Start of THE DATA

(** * zpark, API version 1: the request handlers of [zpark/v1.py]

    A shallow embedding of the three Flask-RESTful resources of
    [src/zpark/v1.py] ([Alert.post], [Ping.get], [Webhook.post]) and of the
    library calls they make ([int], [hmac.new(...).hexdigest()],
    [hmac.compare_digest], [bytes(s, 'utf-8')], [dict.get],
    [reqparse.RequestParser.parse_args]).

    A handler is a computation that records the calls it makes on the
    outside world (the request body, the logger, the [api_common]
    collaborators) and ends either by returning a value or by raising a
    Python exception. *)

From Stdlib Require Import ZArith List String Ascii Strings.Byte Bool Lia.
From Stdlib Require Import DecimalString.
Set Warnings "-register-all".
From stdpp Require Import base option gmap strings.
Import ListNotations.
Local Open Scope string_scope.
Local Open Scope list_scope.
Local Open Scope Z_scope.

(* ===================================================================== *)
(** ** Python text and bytes *)
(* ===================================================================== *)

(** [bytes]: a sequence of octets. *)
Abbreviation bytes := (list Byte.byte).

(** [str]: a Python string as the sequence of its Unicode code points.  A
    header value handed over by WSGI is decoded as latin-1, so it is a
    Rocq [string] read one character per code point below 256; the same
    holds for the ASCII literals of the source.  [lit] embeds such text
    into [str]. *)
Definition str := list N.

Definition lit (s : string) : str := map N_of_ascii (list_ascii_of_string s).

Definition str_eqb (a b : str) : bool := bool_decide (a = b).

Module Utf8.

Definition byte_of (n : N) : Byte.byte :=
  match Byte.of_N (n mod 256)%N with Some b => b | None => x00 end.

(** The UTF-8 code units of one code point; [None] for what the codec
    refuses (a surrogate, or a number that is no code point). *)
Definition encode_point (c : N) : option bytes :=
  (if c <? 0x80 then Some [byte_of c]
   else if c <? 0x800 then
     Some [byte_of (N.lor 0xC0 (N.shiftr c 6));
           byte_of (N.lor 0x80 (N.land c 0x3F))]
   else if (0xD800 <=? c) && (c <=? 0xDFFF) then None
   else if c <? 0x10000 then
     Some [byte_of (N.lor 0xE0 (N.shiftr c 12));
           byte_of (N.lor 0x80 (N.land (N.shiftr c 6) 0x3F));
           byte_of (N.lor 0x80 (N.land c 0x3F))]
   else if c <=? 0x10FFFF then
     Some [byte_of (N.lor 0xF0 (N.shiftr c 18));
           byte_of (N.lor 0x80 (N.land (N.shiftr c 12) 0x3F));
           byte_of (N.lor 0x80 (N.land (N.shiftr c 6) 0x3F));
           byte_of (N.lor 0x80 (N.land c 0x3F))]
   else None)%N.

End of THE DATA

_WHAT THE TASK REQUIRES_. Starting from the top of the records and ending at the line that contains "Definition encode_point (c", repeat each line exactly and return only those lines.

_FINISHED EXERCISE_.
(** * zpark, API version 1: the request handlers of [zpark/v1.py]

    A shallow embedding of the three Flask-RESTful resources of
    [src/zpark/v1.py] ([Alert.post], [Ping.get], [Webhook.post]) and of the
    library calls they make ([int], [hmac.new(...).hexdigest()],
    [hmac.compare_digest], [bytes(s, 'utf-8')], [dict.get],
    [reqparse.RequestParser.parse_args]).

    A handler is a computation that records the calls it makes on the
    outside world (the request body, the logger, the [api_common]
    collaborators) and ends either by returning a value or by raising a
    Python exception. *)

From Stdlib Require Import ZArith List String Ascii Strings.Byte Bool Lia.
From Stdlib Require Import DecimalString.
Set Warnings "-register-all".
From stdpp Require Import base option gmap strings.
Import ListNotations.
Local Open Scope string_scope.
Local Open Scope list_scope.
Local Open Scope Z_scope.

(* ===================================================================== *)
(** ** Python text and bytes *)
(* ===================================================================== *)

(** [bytes]: a sequence of octets. *)
Abbreviation bytes := (list Byte.byte).

(** [str]: a Python string as the sequence of its Unicode code points.  A
    header value handed over by WSGI is decoded as latin-1, so it is a
    Rocq [string] read one character per code point below 256; the same
    holds for the ASCII literals of the source.  [lit] embeds such text
    into [str]. *)
Definition str := list N.

Definition lit (s : string) : str := map N_of_ascii (list_ascii_of_string s).

Definition str_eqb (a b : str) : bool := bool_decide (a = b).

Module Utf8.

Definition byte_of (n : N) : Byte.byte :=
  match Byte.of_N (n mod 256)%N with Some b => b | None => x00 end.

(** The UTF-8 code units of one code point; [None] for what the codec
    refuses (a surrogate, or a number that is no code point). *)
Definition encode_point (c : N) : option bytes :=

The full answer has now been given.